L’élevage intensif bovin ne semble pas prêt de s’arrêter. Malgré l’image bucolique de vaches mangeant paisiblement dans les champs qui laisse penser le contraire. Non loin d’Abbeville dans la Somme, un projet d’« Usine à vaches » crée le scandale depuis 2011. Il vient d’être validé par la préfecture.
À l’origine de ce projet, d’abord prévu pour 1000 vaches laitières et 750 veaux et génisses (rappelons qu’il n’y a pas de lait sans veau), il y a la Société Civile d’Exploitation Agricole, dirigé par un ancien du BTP, Michel Ramery et l’agriculteur Michel Welter. Ces deux dirigieants ont intégré au projet un méthaniseur* afin de le faire valider en 2011 au plan environnemental et de rentabiliser l’installation grâce à des subventions venues soutenir ce degré de puissance inédit dans une exploitation agricole.
Mais entre le bien-être animal, les questions environnementales (émissions de souffre et mélanges du méthaniseur), l’alimentation et le traitement médical des bovins (l’utilisation d’antibiotiques étant évidemment tolérée par des dérogations sanitaires) et le fait que le quota laitier de la région est déjà atteint sans recours à ce type d’installation, de nombreux boucliers se sont levés. Dès lors, le projet a été réduit à 500 bovins. Il reste néanmoins la plus grande exploitation nationale de ce type : 500 bovins cloitrés dans un hangar sans jamais voir de pâturage. Les détracteurs s’inquiètent : de telles conditions ne favorisent-elles pas les maladies et un recours massif aux médicaments ? Cette gestion sanitaire pour certains plus que douteuse risque de prospérer avant qu’un) (rare) contrôle ne vienne y mettre bon ordre.
Jean-François Cordet est préfet de la Somme et de Picardie. Doté d’un parcours de centre gauche, il a été directeur de cabinet de Christian Nucci et d’Olivier Stirn lorsqu’il était ministre du gouvernement Rocard en 1988. Il a mis fin aux réticences de son prédécesseur à peine arrivé en fonction au mois d’août 2012. José Bové est monté au créneau pour faire suite à cette décision, mais il peine à entraîner avec lui les députés de la Somme. De fait, la filière viande devient le jouet d’intérêts et d’investisseurs attirés par des profits immédiats.

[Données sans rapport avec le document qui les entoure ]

(* ===== verification/Method.v ===== *)
(** * HTTP methods on the wire

    [src/src/proxy/method.rs], and the sniff [is_http_request] of
    [src/src/proxy/request_processor.rs] that splits HTTP from opaque TCP on
    a shared port. *)

From S2P Require Import Prelude Bytes HttpGrammar.

Definition MAX_METHOD_LEN : nat := 20.
Definition MIN_METHOD_LEN : nat := 3.

Definition is_method_byte (b : Z) : bool := is_ascii_uppercase b || (b =? 45).

(** The loop of [method_len]: bytes 1 to [MAX_METHOD_LEN] of the data. *)
Fixpoint method_len_from (i : nat) (l : list Z) : option nat :=
  match l with
  | [] => None
  | b :: t =>
      if b =? SP then if (MIN_METHOD_LEN <=? i)%nat then Some i else None
      else if negb (is_method_byte b) then None
      else method_len_from (S i) t
  end.

Definition method_len (data : list Z) : option nat :=
  match data with
  | [] => None
  | b :: t => if is_ascii_uppercase b then method_len_from 1 (take MAX_METHOD_LEN t) else None
  end.

Definition is_idempotent (method : list Z) : bool :=
  existsb (beq method) [bs "GET"; bs "HEAD"; bs "OPTIONS"; bs "TRACE"; bs "PUT"; bs "DELETE"].

Definition is_valid_method (method : list Z) : bool :=
  (MIN_METHOD_LEN <=? length method)%nat && (length method <=? MAX_METHOD_LEN)%nat
  && match method with b :: _ => is_ascii_alphabetic b | [] => false end
  && forallb (fun b => is_method_byte (to_ascii_uppercase b)) method.

Section Sniff.
Context `{AR : Arch}.

(** The seven four-byte tags. *)
Definition method_tags : list Z :=
  map from_ne_bytes [bs "GET "; bs "POST"; bs "PUT "; bs "DELE"; bs "HEAD"; bs "OPTI"; bs "PATC"].

Definition is_http_request (data : list Z) : bool :=
  if (length data <? 4)%nat then false
  else existsb (Z.eqb (from_ne_bytes (take 4 data))) method_tags || is_some (method_len data).

End Sniff.

(** ** Reference *)

(** A method token as the sniff admits it. *)
Definition wire_method (m : list Z) : Prop :=
  (MIN_METHOD_LEN <= length m <= MAX_METHOD_LEN)%nat /\
  (exists b t, m = b :: t /\ is_ascii_uppercase b = true) /\ Forall (fun b => is_method_byte b = true) m.

Lemma method_len_from_spec i l n :
  method_len_from i l = Some n <->
  exists m t, l = m ++ SP :: t /\ Forall (fun b => is_method_byte b = true) m /\ n = (i + length m)%nat /\
    (MIN_METHOD_LEN <= n)%nat.
Proof.
  revert i. induction l as [|b l IH]; intros i; cbn [method_len_from].
  { split; [done|]. intros ([|? ?] & t & H & _); done. }
  destruct (Z.eqb_spec b SP) as [->|Hb].
  - split.
    + destruct (Nat.leb_spec MIN_METHOD_LEN i); [|done]. intros [= <-]. exists [], l. cbn. repeat split; try constructor; lia.
    + intros ([|x m] & t & H & Hm & -> & Hn); cbn [app length] in *.
      * rewrite Nat.add_0_r in *. by apply Nat.leb_le in Hn as ->.
      * injection H as <- _. inversion Hm as [|? ? Hx]; subst. vm_compute in Hx. done.
  - destruct (is_method_byte b) eqn:Em; cbn [negb].
    + rewrite IH. split; intros (m & t & H & Hm & Hn & Hl).
      * exists (b :: m), t. rewrite H. split; [done|]. split; [by constructor|]. cbn [length]. lia.
      * destruct m as [|x m]; [by injection H as ? _|]. injection H as <- H. apply Forall_cons in Hm as [_ Hm].
        exists m, t. cbn [length] in Hn. split; [done|]. split; [done|]. lia.
    + split; [done|]. intros ([|x m] & t & H & Hm & _); [by injection H as ? _|]. injection H as <- H.
      inversion Hm; subst. congruence.
Qed.

(** What [method_len] measures: a wire method followed by the space of the
    request line, and nothing else. *)
Lemma method_len_spec data n :
  method_len data = Some n <-> exists m t, data = m ++ SP :: t /\ wire_method m /\ length m = n.
Proof.
  unfold method_len, wire_method. destruct data as [|b data].
  { split; [done|]. intros ([|? ?] & t & H & _); done. }
  destruct (is_ascii_uppercase b) eqn:Eb.
  - rewrite method_len_from_spec. split.
    + intros (m & t & Ht & Hm & -> & Hl). exists (b :: m), (t ++ drop MAX_METHOD_LEN data).
      assert (Hd : data = m ++ SP :: t ++ drop MAX_METHOD_LEN data).
      { rewrite <- (take_drop MAX_METHOD_LEN data) at 1. rewrite Ht. by rewrite <- app_assoc. }
      assert (length (take MAX_METHOD_LEN data) <= MAX_METHOD_LEN)%nat as Hlen by (rewrite length_take; lia).
      rewrite Ht, length_app in Hlen. cbn in Hlen. split; [by rewrite Hd at 1|]. cbn [length]. split; [|lia].
      split; [cbn [length]; lia|]. split; [eauto|]. constructor; [|done]. unfold is_method_byte. by rewrite Eb.
    + intros ([|x m] & t & Ht & ([Hl1 Hl2] & _ & Hm) & Hn); cbn in Ht; [by injection Ht as -> _|]. injection Ht as <- Ht.
      inversion Hm; subst. cbn in Hl1, Hl2.
      exists m, (take (MAX_METHOD_LEN - length m - 1) t). split; [|repeat split; [done|cbn; lia..]].
      rewrite take_app, take_ge by lia. f_equal.
      destruct (MAX_METHOD_LEN - length m)%nat as [|k] eqn:E; [lia|]. cbn. f_equal. f_equal. lia.
  - split; [done|]. intros ([|x m] & t & Ht & (_ & (b' & t' & Hm & Hb') & _) & _); cbn in Ht; [done|].
    injection Ht as <- _. injection Hm as <- _. congruence.
Qed.

Section SniffSpec.
Context `{AR : Arch}.

Lemma from_ne_bytes4_inj a b : Forall u8 a -> Forall u8 b -> length a = length b ->
  from_ne_bytes a = from_ne_bytes b -> a = b.
Proof.
  assert (Hle : forall x y, Forall u8 x -> Forall u8 y -> length x = length y -> from_le_bytes x = from_le_bytes y -> x = y).
  { intros x y Hx. revert y. induction Hx as [|c x Hc Hx IH]; intros [|d y] Hy Hl He; try done.
    inversion Hy as [|? ? Hd Hy']; subst. cbn in He, Hl. unfold u8 in *.
    assert (c = d /\ from_le_bytes x = from_le_bytes y) as [-> Hxy] by lia. f_equal. apply IH; [done|lia|done]. }
  intros Ha Hb Hl. unfold from_ne_bytes. destruct arch_endian; [by apply Hle|].
  intros H. apply Hle in H; [|by apply Forall_rev|by apply Forall_rev|by rewrite !length_rev].
  by rewrite <- (rev_involutive a), H, rev_involutive.
Qed.

End SniffSpec.

(** The sniff takes for HTTP exactly the data that open with one of
    the seven common methods' first four bytes, or with a method token of 3
    to 20 uppercase letters and hyphens (the first a letter) followed by a
    space: in particular every request line whose method the validator could
    accept in uppercase, and no read shorter than four bytes. *)
Theorem is_http_request_exact `{AR : Arch} data :
  Forall u8 data ->
  is_http_request data = true <->
  (exists tag t, tag ∈ [bs "GET "; bs "POST"; bs "PUT "; bs "DELE"; bs "HEAD"; bs "OPTI"; bs "PATC"] /\ data = tag ++ t) \/
  (exists m t, data = m ++ SP :: t /\ wire_method m).
Proof.
  intros Hu. unfold is_http_request. set (tags := [bs "GET "; _; _; _; _; _; _]).
  assert (Htag : Forall (fun t => length t = 4%nat /\ Forall u8 t) tags).
  { unfold tags. repeat constructor; vm_compute; intuition congruence. }
  destruct (Nat.ltb_spec (length data) 4) as [Hs|Hs].
  { split; [done|]. intros [(tag & t & Hin & ->)|(m & t & -> & (Hl & _) & _)]; rewrite length_app in Hs.
    - rewrite Forall_forall in Htag. destruct (Htag tag Hin). lia.
    - unfold MIN_METHOD_LEN in Hl. cbn in Hs. lia. }
  rewrite orb_true_iff. f_equiv.
  - unfold method_tags. fold tags. rewrite existsb_exists. split.
    + intros (x & Hx & He). apply in_map_iff in Hx as (tag & <- & Hin). apply Z.eqb_eq in He.
      apply list_elem_of_In in Hin. rewrite Forall_forall in Htag. destruct (Htag tag Hin) as [Hl Hu'].
      apply from_ne_bytes4_inj in He; [|by apply Forall_take|done|rewrite length_take; lia].
      exists tag, (drop 4 data). split; [done|]. by rewrite <- He, take_drop.
    + intros (tag & t & Hin & ->). exists (from_ne_bytes tag). rewrite Forall_forall in Htag. destruct (Htag tag Hin) as [Hl _].
      split; [apply in_map, list_elem_of_In; exact Hin|]. apply Z.eqb_eq. by rewrite <- Hl, take_app_length.
  - destruct (method_len data) as [n|] eqn:E; cbn [is_some].
    + apply method_len_spec in E as (m & t & Hd & Hm & _). split; [eauto|done].
    + split; [done|]. intros (m & t & Hd & Hm).
      assert (method_len data = Some (length m)) by (apply method_len_spec; eauto). congruence.
Qed.

Lemma is_http_request_exact_witness :
  is_http_request (AR := Little) (bs "PROPFIND / HTTP/1.1") = true /\ Forall u8 (bs "PROPFIND / HTTP/1.1").
Proof.
  assert (Hu : Forall u8 (bs "PROPFIND / HTTP/1.1")) by (apply Forall_forall; intros x Hx;
    apply (list_elem_of_In _ _) in Hx; vm_compute in Hx; red; intuition lia).
  split; [|exact Hu]. apply (is_http_request_exact (AR := Little) _ Hu). right.
  exists (bs "PROPFIND"), (bs "/ HTTP/1.1"). split; [reflexivity|]. split; [vm_compute; lia|].
  split; [exists 80, (bs "ROPFIND"); split; reflexivity|repeat constructor].
Defined.

(** A route method the configuration accepts is one the sniff lets
    through in uppercase, and conversely: the two cannot disagree on which
    requests can ever match. *)
Theorem valid_method_is_sniffed m rest :
  is_valid_method m = true <-> method_len (map to_ascii_uppercase m ++ SP :: rest) = Some (length m).
Proof.
  assert (Hup : forall b, is_ascii_uppercase (to_ascii_uppercase b) = is_ascii_alphabetic b).
  { intros b. unfold is_ascii_alphabetic, to_ascii_uppercase, is_ascii_uppercase, is_ascii_lowercase.
    destruct ((97 <=? b) && (b <=? 122)) eqn:E; bool_simpl; lia. }
  unfold is_valid_method. rewrite !andb_true_iff, !Nat.leb_le, forallb_Forall. rewrite method_len_spec. split.
  - intros (((Hl1 & Hl2) & Ha) & Hm).
    exists (map to_ascii_uppercase m), rest. split; [done|]. rewrite length_map. split; [|done].
    split; [by rewrite length_map|]. split; [|by rewrite Forall_fmap].
    destruct m as [|b m]; [done|]. eexists _, _. split; [reflexivity|]. by rewrite Hup.
  - intros (m' & t & Heq & (Hl & (b & t' & Hm' & Hb) & HF) & Hlen).
    assert (map to_ascii_uppercase m = m') as <-.
    { rewrite <- (take_app_length m' (SP :: t)), <- Heq, Hlen, <- (length_map to_ascii_uppercase m).
      by rewrite take_app_length. }
    rewrite length_map in Hl. rewrite Forall_fmap in HF. destruct m as [|c m]; [done|].
    cbn in Hm'. injection Hm' as <- _. rewrite Hup in Hb. repeat split; try lia; done.
Qed.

Avec l’affaire Findus-Spangherro, le grand public a découvert que les produits les moins nobles sont maintenant récupérés pour faire du minerai. Il faut ajouter les problèmes d’E-Coli (renconré chez Spangherro en 2011), l’anti-inflammatoire phénylbutazone retrouvé dans la viande — seules parties pour l’instant émergées de cet iceberg. Il y a tout lieu d’examiner ce qui se passe réellement dans cette filière avec des moyens conséquents et plus diversifiés que la simple analyse ADN. Des enquêtes durant ces 3 dernières années ont montré que la viande est devenue une bombe à retardement compte tenu de la masse de médicaments et produits chimiques utilisés pour la produire.
La France est l’un des pays européens où les contrôles sanitaires sont les moins fréquents. Les effectifs de la DGCCRF sont en baisse constante tandis que les lieux à contrôler sont en hausse : – 19% en 5 ans selon le rapport présenté au Sénat en 2011. Avec des procédures d’audit qui ne sont pas inopinées, les contrevenants aux règles les plus élémentaires ont tout le temps d’assurer leurs arrières. Le puçage des animaux est imposé désormais pour les troupeaux dans un but affiché de « sécurité alimentaire ». Pourtant, a contrario, le puçage facilite l’industrialisation de la filière viande pour l’agroalimentaire. Ainsi autocontrôlés, les contrôleurs ne mettront de moins en moins le nez dans des circuits complexifiés où les conditions de bien-être, d’hygiène et de traçabilité sont régulièrement détournées. De plus en plus d’éleveurs se dressent face à cette dérive de l’agriculture. Cette dernière étrangle les petits éleveurs et promotionne des filières « tout-viande » intensives et sans contrôles. Il est urgent que citoyens et producteurs agricoles se retrouvent ensemble pour proposer une autre voie.
Le 3 mars à Paris aura lieu une manifestation unitaire contre la Malbouffe, l’Agriculture intensive, partant de 13 h de la Gare Montparnasse avant d’aller aux portes du Salon de l’Agriculture. Des bus sont affrétés de plusieurs grandes villes de France (Rennes, Bordeaux, Abbeville, Amiens….), l’évènement étant sur une page Facebook avec les liens utiles.
* Un méthanisateur est dans l’agriculture écologique un réservoir de fumier construit de façon que l’on tire un maximum de méthane du fumier en décomposition biologique.